Myasthenia gravis (MG) is a chronic autoimmune neuromuscular disorder marked by autoantibody-mediated dysfunction at the neuromuscular junction, resulting in fluctuating muscle weakness. The pathogenesis of MG involves a complex interplay between genetic predisposition, environmental factors, and immune system dysregulation. Among these, the innate immune system, particularly Toll-like receptors (TLRs), has emerged as a critical player in disease progression by influencing both innate and adaptive immunity. TLRs are a family of pattern recognition receptors (PRRs) that detect pathogen-associated molecular patterns (PAMPs) and damage-associated molecular patterns (DAMPs), triggering immune responses. Dysregulation of TLRs expression and signaling in MG has been implicated in chronic inflammation, breakdown of immune tolerance, and activation of autoreactive T and B cells.

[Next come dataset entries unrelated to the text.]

Lemma merge_coalesced H o m l :
  partition lo up H -> H o m false -> m < up -> (l = o \/ l = buddy_of o m) ->
  l + 2 ^ m = o \/ l + 2 ^ m = buddy_of o m ->
  coalesced [o] up H -> coalesced [l] up (merge_layout l m H).
Proof.
  intros P Ho Hm Hl Hh C. pose proof (part_size P Ho). pose proof (part_align P Ho) as Ha.
  pose proof (buddy_of_ne o m ltac:(lia)). pose proof (pow2_pos m ltac:(lia)).
  intros o' m' Ho' Hm' Hx Hx' Hb. unfold merge_layout in *.
  rewrite decide_False in Ho' by set_solver. rewrite decide_False in Hb by set_solver.
  destruct_and!. apply (C o' m'); [done..| | |done]; rewrite list_elem_of_singleton in *; lia.
Qed.

(** The merging loop may stop when the buddy is not a free block of the same
    size, or when the block is the whole heap. *)
Lemma stop_coalesced H o m :
  partition lo up H -> H o m false -> (m < up -> ~ H (buddy_of o m) m false) ->
  coalesced [o] up H -> coalesced [] up H.
Proof.
  intros P Ho Hstop C o' m' Ho' Hm' _ _ Hb.
  pose proof (part_size P Ho').
  destruct (decide (o' = o)) as [->|Hne].
  { destruct (part_fun P Ho Ho') as [-> _]. by apply Hstop. }
  destruct (decide (buddy_of o' m' = o)) as [He|Hne'].
  { rewrite He in Hb. destruct (part_fun P Ho Hb) as [-> _]. apply Hstop; [done|].
    rewrite <- He, buddy_of_invol; [done | lia | by apply (part_align P Ho')]. }
  apply (C o' m'); [done..| | |done]; by rewrite list_elem_of_singleton.
Qed.

(** When every block of a coalesced partition is free, the heap is one free
    block again. *)
Lemma all_free_whole H :
  0 <= up -> partition lo up H -> coalesced [] up H -> (forall o m u, H o m u -> u = false) ->
  H 0 up false.
Proof.
  intros Hup P C Hfree.
  assert (forall n m o, m - lo < Z.of_nat n -> m < up -> ~ H o m false) as Hno.
  { induction n as [|n IH]; intros m o Hn Hm Ho; pose proof (part_size P Ho) as Hs; [lia|].
    pose proof (part_align P Ho) as Ha. pose proof (part_range P Ho) as Hr.
    destruct (buddy_of_range o m up ltac:(lia) Ha ltac:(lia) ltac:(lia)) as [Hb0 Hb1].
    pose proof (pow2_pos m ltac:(lia)) as Hpm.
    destruct (part_cover P (buddy_of o m) ltac:(lia)) as (o1 & m1 & u1 & H1 & Hin).
    assert (u1 = false) as -> by eauto.
    pose proof (part_size P H1) as Hs1. pose proof (part_align P H1) as Ha1.
    destruct (Z.lt_trichotomy m1 m) as [Hlt|[->|Hgt]].
    - apply (IH m1 o1); [lia | lia | done].
    - assert (o1 = buddy_of o m) as ->.
      { apply (divide_close (2 ^ m)); [lia | done | apply buddy_of_aligned; [lia | done] | lia]. }
      by apply (C o m); [done | lia | set_solver | set_solver|].
    - assert (o1 <> o) as Hne. { intros ->. destruct (part_fun P Ho H1). lia. }
      assert (2 ^ (m + 1) | o1) as Ha1' by (etrans; [apply pow2_divide | exact Ha1]; lia).
      assert (2 ^ (m + 1) | 2 ^ m1) as [q Hq] by (apply pow2_divide; lia).
      rewrite pow2_succ in * by lia. destruct Ha1' as [k Hk].
      assert (0 < q) by (pose proof (pow2_pos m1); nia).
      assert (exists j, j * (2 * 2 ^ m) <= o <= j * (2 * 2 ^ m) + 2 ^ m /\
                j * (2 * 2 ^ m) <= buddy_of o m <= j * (2 * 2 ^ m) + 2 ^ m) as (j & Hjo & Hjb).
      { destruct (buddy_cases o m ltac:(lia) Ha) as [[E [j Hj]]|[E [j Hj]]];
          rewrite pow2_succ in Hj by lia; exists j; lia. }
      assert (k <= j) by nia. assert (j < k + q) by nia.
      destruct (part_disj P Ho H1 ltac:(done)); nia. }
  destruct (part_cover P 0) as (o & m & u & Ho & Hin); [pose proof (pow2_pos up Hup); lia|].
  assert (u = false) as -> by eauto. pose proof (part_size P Ho) as Hs.
  pose proof (part_range P Ho). assert (o = 0) as -> by lia.
  destruct (decide (m = up)) as [->|]; [done|]. exfalso.
  eapply (Hno (Z.to_nat (m - lo + 1)) m 0); [lia | lia | done].
Qed.
End coalescing.
(* ===== verification/BuddyProofs.v ===== *)
(** * The buddy allocator: functional correctness

    The specification of every routine of buddy.c on the representation
    invariant, and the theorems on allocation and release. *)

From S2P Require Import Prelude Constants Buddy BuddyLayout BuddyInv.

(** ** mforsize *)

Lemma mforsize_loop_bound fuel n : forall k,
  0 <= k <= 31 -> 2 ^ k <= 2 * n \/ k = 0 -> 0 <= n < 2 ^ 31 -> (32 - k <= Z.of_nat fuel) ->
  exists m, mforsize_loop fuel n (2 ^ k) k = Some m /\ k <= m <= 31 /\ n < 2 ^ m /\ (m = 0 \/ 2 ^ (m - 1) <= n \/ m = k).
Proof.
  induction fuel as [|fuel IH]; intros k Hk Hle Hn Hf; [lia|]. simpl.
  destruct (Z.leb_spec (2 ^ k) n) as [Hc|Hc].
  - assert (k < 31) as Hk31.
    { destruct (Z.lt_ge_cases k 31); [done|]. assert (k = 31) as -> by lia. lia. }
    rewrite (u32_small (k + 1)) by lia.
    replace (2 ^ k * 2) with (2 ^ (k + 1)) by (rewrite pow2_succ by lia; lia).
    rewrite u32_small by (pose proof (pow2_pos (k + 1)); pose proof (pow2_lt_32 (k + 1)); lia).
    destruct (IH (k + 1)) as (m & Hm & Hkm & Hlt & Hlow); [lia | left; rewrite pow2_succ; lia | done | lia|].
    exists m. split; [done|]. split; [lia|]. split; [done|]. right; left.
    destruct Hlow as [->|[?| ->]]; [lia | done |]. by replace (k + 1 - 1) with k by lia.
  - exists k. split; [done|]. split; [lia|]. split; [done|]. by right; right.
Qed.

(** The exponent [mforsize] computes: the least one, and at least [lower],
    whose power of two is strictly above the request. *)
Definition size_exponent (lower nbytes m : Z) : Prop :=
  nbytes < 2 ^ m /\ lower <= m /\ (m = lower \/ 2 ^ (m - 1) <= nbytes).
(* ===== verification/BuddyTheorems.v ===== *)
(** * The buddy allocator: theorems

    What buddy.c promises to its callers: initialisation establishes the
    invariant, an allocation returns a fresh block that is large enough and
    leaves every other block alone, a release gives the block back, free
    memory is always fully coalesced, and no assertion of the file can fail
    on a well-behaved caller except for exhaustion. *)

From S2P Require Import Prelude Constants Buddy BuddyLayout BuddyInv BuddyProofs.

(** ** Initialisation *)

Lemma block_index_0 ma : block_index ma 0 = 0.
Proof. apply Zdiv_0_l. Qed.

Section init.
  Context (sp base : Z) (h : gmap Z Z).
  Context (Hsp : DEFAULT_LOWER <= sp <= 31) (Hbase : 0 < base) (Htop : base + 2 ^ sp < 2 ^ 32).

Lemma init_blocks_length :
  Z.of_nat (length (blocks (buddy_init sp base h))) = 2 ^ (sp - DEFAULT_LOWER).
Proof using Hsp.
  unfold DEFAULT_LOWER in *. simpl. rewrite zinsert_length, length_replicate.
  rewrite shl1_eq by (unfold DEFAULT_LOWER; lia).
  pose proof (pow2_pos (sp - DEFAULT_LOWER)). unfold DEFAULT_LOWER in *. lia.
Qed.

Lemma init_geometry : geometry (buddy_init sp base h).
Proof using Hsp Hbase Htop.
  split.
  - simpl. unfold DEFAULT_LOWER in *. lia.
  - simpl. lia.
  - apply init_blocks_length.
  - simpl. rewrite zinsert_length. done.
Qed.

Lemma init_entry i e :
  zlookup (blocks (buddy_init sp base h)) i = Some e ->
  e = if decide (i = 0) then {| sizem := sp; used := false |} else {| sizem := 0; used := false |}.
Proof using Hsp.
  unfold DEFAULT_LOWER in *. simpl. rewrite (Z.mod_small sp) by lia. case_decide as D.
  - subst i. intros Hl. pose proof (zlookup_range _ _ _ Hl) as Hr. rewrite zinsert_length in Hr.
    rewrite zlookup_zinsert_eq in Hl by done. by simplify_eq.
  - rewrite zlookup_zinsert_ne by done. unfold zlookup. case_match; [done|].
    intros [-> _]%lookup_replicate. done.
Qed.

Lemma init_head o m u : head (buddy_init sp base h) o m u <-> o = 0 /\ m = sp /\ u = false.
Proof using Hsp Hbase Htop.
  unfold DEFAULT_LOWER in *. split.
  - intros (Ha & He & Hm). unfold ent in He. apply init_entry in He. case_decide as D; [|by simplify_eq].
    simplify_eq. split; [|done]. eapply block_index_inj; [apply init_geometry | exact Ha | apply Z.divide_0_r |].
    by rewrite D, block_index_0.
  - intros (-> & -> & ->). split; [apply Z.divide_0_r|]. split; [|lia].
    destruct (ent_is_Some (buddy_init sp base h) 0) as [e He].
    { apply init_geometry. }
    { simpl. pose proof (pow2_pos sp). lia. }
    rewrite He. unfold ent in He. apply init_entry in He.
    rewrite block_index_0, decide_True in He by done.
    by subst e.
Qed.

Lemma init_freelist m : 0 <= m < 32 ->
  zlookup (freelist (buddy_init sp base h)) m = Some (if decide (m = sp) then 0 else EMPTY).
Proof using Hsp.
  unfold DEFAULT_LOWER in *. intros Hm. cbn [freelist buddy_init]. case_decide as D.
  - subst m. apply zlookup_zinsert_eq. rewrite length_replicate. lia.
  - rewrite zlookup_zinsert_ne by done. unfold zlookup. case_test; [lia|].
    apply lookup_replicate. split; [done | lia].
Qed.

Lemma init_wf : wf [] ∅ ∅ (heap (buddy_init sp base h)) (buddy_init sp base h).
Proof using Hsp Hbase Htop.
  pose proof init_head as HH. pose proof init_geometry as G.
  assert (0 < 2 ^ sp) by (apply pow2_pos; unfold DEFAULT_LOWER in *; lia).
  split; [done| | | | | done |].
  - intros i e He%init_entry _. subst e. by case_decide.
  - split; intros *; rewrite ?HH; cbn [lower upper buddy_init].
    + by intros (-> & -> & ->) (_ & -> & ->).
    + lia.
    + intros (-> & -> & ->). apply Z.divide_0_r.
    + intros (-> & -> & ->). lia.
    + lia.
    + intros Hx. exists 0, sp, false. rewrite HH. lia.
  - intros o m. rewrite HH, lookup_empty. naive_solver.
  - intros m Hm. rewrite init_freelist by done. case_decide as D.
    + exists 0, [0]. split; [done|]. split; [|split].
      * simpl. rewrite word_insert_eq. done.
      * apply NoDup_singleton.
      * intros o. rewrite HH, list_elem_of_singleton. set_solver.
    + exists EMPTY, []. split; [done|]. split; [done|]. split; [constructor|].
      intros o. rewrite HH. set_solver.
  - intros o m a. by rewrite lookup_empty.
Qed.

Lemma init_coalesced : coalesced [] sp (head (buddy_init sp base h)).
Proof using Hsp Hbase Htop. intros o m (_ & -> & _)%init_head Hlt. lia. Qed.
End init.

(** buddy_init establishes the allocator's invariant with no block
    allocated: the free lists, the [blocks] array and the partition of the
    heap agree, for every size of at least one block and every address range
    below 4 GB. *)
Theorem buddy_init_correct sp base h :
  DEFAULT_LOWER <= sp <= 31 -> 0 < base -> base + 2 ^ sp < 2 ^ 32 ->
  buddy_inv ∅ (buddy_init sp base h).
Proof. intros. split; [by apply init_wf | by apply init_coalesced]. Qed.

Lemma buddy_init_correct_witness : buddy_inv ∅ (buddy_init KERNEL_MEM_SIZEPOW2 KERNEL_MEM_BASE ∅).
Proof.
  apply (buddy_init_correct KERNEL_MEM_SIZEPOW2 KERNEL_MEM_BASE ∅); vm_compute; by split || done.
Defined.

(** ** Consequences of the invariant *)

(** Live blocks are inside the heap, aligned to their size, and pairwise
    disjoint. *)
Lemma live_block live ma o m :
  buddy_inv live ma -> live !! o = Some m ->
  lower ma <= m <= upper ma /\ (2 ^ m | o) /\ 0 <= o /\ o + 2 ^ m <= 2 ^ upper ma.
Proof.
  intros [W _] Ho%(wf_live W). pose proof (part_size (wf_part W) Ho).
  pose proof (part_align (wf_part W) Ho). pose proof (part_range (wf_part W) Ho). lia || done.
Qed.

Overexpression of specific TLRs, such as TLR4 and TLR9, has been reported in MG patients, particularly in thymic tissues and peripheral immune cells, correlating with increased pro-inflammatory cytokine production and autoantibody generation. These aberrant responses contribute to the autoimmune cascade that underlies MG. Emerging evidence highlights the therapeutic potential of targeting TLRs pathways in MG. Strategies include using TLRs antagonists, modulating downstream signaling pathways, and leveraging epigenetic regulators to normalize TLRs activity. This review examines the role of TLRs in MG by exploring their expression profiles, their involvement in inflammatory signaling pathways, their impact on the adaptive immune system, and their potential as therapeutic targets. A better understanding of the role of TLRs in MG pathogenesis could open new avenues for modulating immune responses and precision therapies targeting the innate immune system.